WORK ORDER: Would you print the material exactly, starting at its first line and ending at the line holding "intros Huser Hstop."?

INFORMATION SUPPLIED:
((

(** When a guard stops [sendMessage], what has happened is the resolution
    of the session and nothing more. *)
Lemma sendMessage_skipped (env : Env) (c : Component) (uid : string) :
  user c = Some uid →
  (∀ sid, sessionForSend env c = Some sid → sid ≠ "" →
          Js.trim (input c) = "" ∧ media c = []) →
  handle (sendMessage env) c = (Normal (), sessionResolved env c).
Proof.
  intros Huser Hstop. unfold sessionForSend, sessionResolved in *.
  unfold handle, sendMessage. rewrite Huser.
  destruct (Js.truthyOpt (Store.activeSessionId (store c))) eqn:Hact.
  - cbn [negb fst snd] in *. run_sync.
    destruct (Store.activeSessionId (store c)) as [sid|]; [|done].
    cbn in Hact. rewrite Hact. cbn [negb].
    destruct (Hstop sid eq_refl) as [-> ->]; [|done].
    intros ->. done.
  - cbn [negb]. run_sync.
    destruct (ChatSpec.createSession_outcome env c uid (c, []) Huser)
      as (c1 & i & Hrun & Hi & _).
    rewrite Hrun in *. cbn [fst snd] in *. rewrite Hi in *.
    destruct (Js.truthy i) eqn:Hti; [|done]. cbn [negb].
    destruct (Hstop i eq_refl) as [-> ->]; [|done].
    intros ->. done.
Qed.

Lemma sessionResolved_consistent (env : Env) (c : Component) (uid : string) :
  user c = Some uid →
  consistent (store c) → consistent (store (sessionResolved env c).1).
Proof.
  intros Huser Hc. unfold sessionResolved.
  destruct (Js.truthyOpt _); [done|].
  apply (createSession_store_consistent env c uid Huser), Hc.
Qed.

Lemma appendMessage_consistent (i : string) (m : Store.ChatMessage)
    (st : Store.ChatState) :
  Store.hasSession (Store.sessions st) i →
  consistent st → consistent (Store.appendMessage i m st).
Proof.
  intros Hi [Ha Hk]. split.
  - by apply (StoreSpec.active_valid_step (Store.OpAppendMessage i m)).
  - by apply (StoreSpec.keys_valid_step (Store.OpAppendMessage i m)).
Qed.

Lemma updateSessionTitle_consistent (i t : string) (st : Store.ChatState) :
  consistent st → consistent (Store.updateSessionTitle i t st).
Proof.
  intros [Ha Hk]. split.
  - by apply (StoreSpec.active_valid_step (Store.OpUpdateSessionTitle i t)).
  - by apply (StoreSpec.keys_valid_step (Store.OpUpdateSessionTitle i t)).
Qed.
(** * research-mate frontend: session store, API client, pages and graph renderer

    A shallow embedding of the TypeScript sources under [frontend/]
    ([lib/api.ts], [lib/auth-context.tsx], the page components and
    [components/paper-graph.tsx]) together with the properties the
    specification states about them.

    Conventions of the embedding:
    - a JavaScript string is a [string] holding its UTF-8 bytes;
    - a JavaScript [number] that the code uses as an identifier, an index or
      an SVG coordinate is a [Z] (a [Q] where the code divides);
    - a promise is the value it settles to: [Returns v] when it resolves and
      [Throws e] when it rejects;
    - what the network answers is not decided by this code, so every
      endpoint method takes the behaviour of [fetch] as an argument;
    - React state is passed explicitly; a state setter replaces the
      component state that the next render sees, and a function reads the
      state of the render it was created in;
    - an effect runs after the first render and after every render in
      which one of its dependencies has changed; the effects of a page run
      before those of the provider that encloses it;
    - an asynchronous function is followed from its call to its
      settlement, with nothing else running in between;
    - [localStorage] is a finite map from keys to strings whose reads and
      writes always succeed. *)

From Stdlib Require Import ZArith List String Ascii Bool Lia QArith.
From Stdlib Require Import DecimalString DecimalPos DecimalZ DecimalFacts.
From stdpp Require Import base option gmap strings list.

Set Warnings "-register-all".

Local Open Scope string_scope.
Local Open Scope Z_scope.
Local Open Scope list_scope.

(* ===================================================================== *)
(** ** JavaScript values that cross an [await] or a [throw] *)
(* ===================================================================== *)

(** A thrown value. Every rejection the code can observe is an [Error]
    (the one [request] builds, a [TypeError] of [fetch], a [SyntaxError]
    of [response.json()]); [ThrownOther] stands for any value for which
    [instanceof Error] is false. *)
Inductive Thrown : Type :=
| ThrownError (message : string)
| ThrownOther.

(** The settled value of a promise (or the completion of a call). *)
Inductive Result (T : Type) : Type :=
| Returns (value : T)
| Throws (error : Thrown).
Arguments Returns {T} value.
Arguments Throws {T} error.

))

REPLY:
(** When a guard stops [sendMessage], what has happened is the resolution
    of the session and nothing more. *)
Lemma sendMessage_skipped (env : Env) (c : Component) (uid : string) :
  user c = Some uid →
  (∀ sid, sessionForSend env c = Some sid → sid ≠ "" →
          Js.trim (input c) = "" ∧ media c = []) →
  handle (sendMessage env) c = (Normal (), sessionResolved env c).
Proof.
  intros Huser Hstop. unfold sessionForSend, sessionResolved in *.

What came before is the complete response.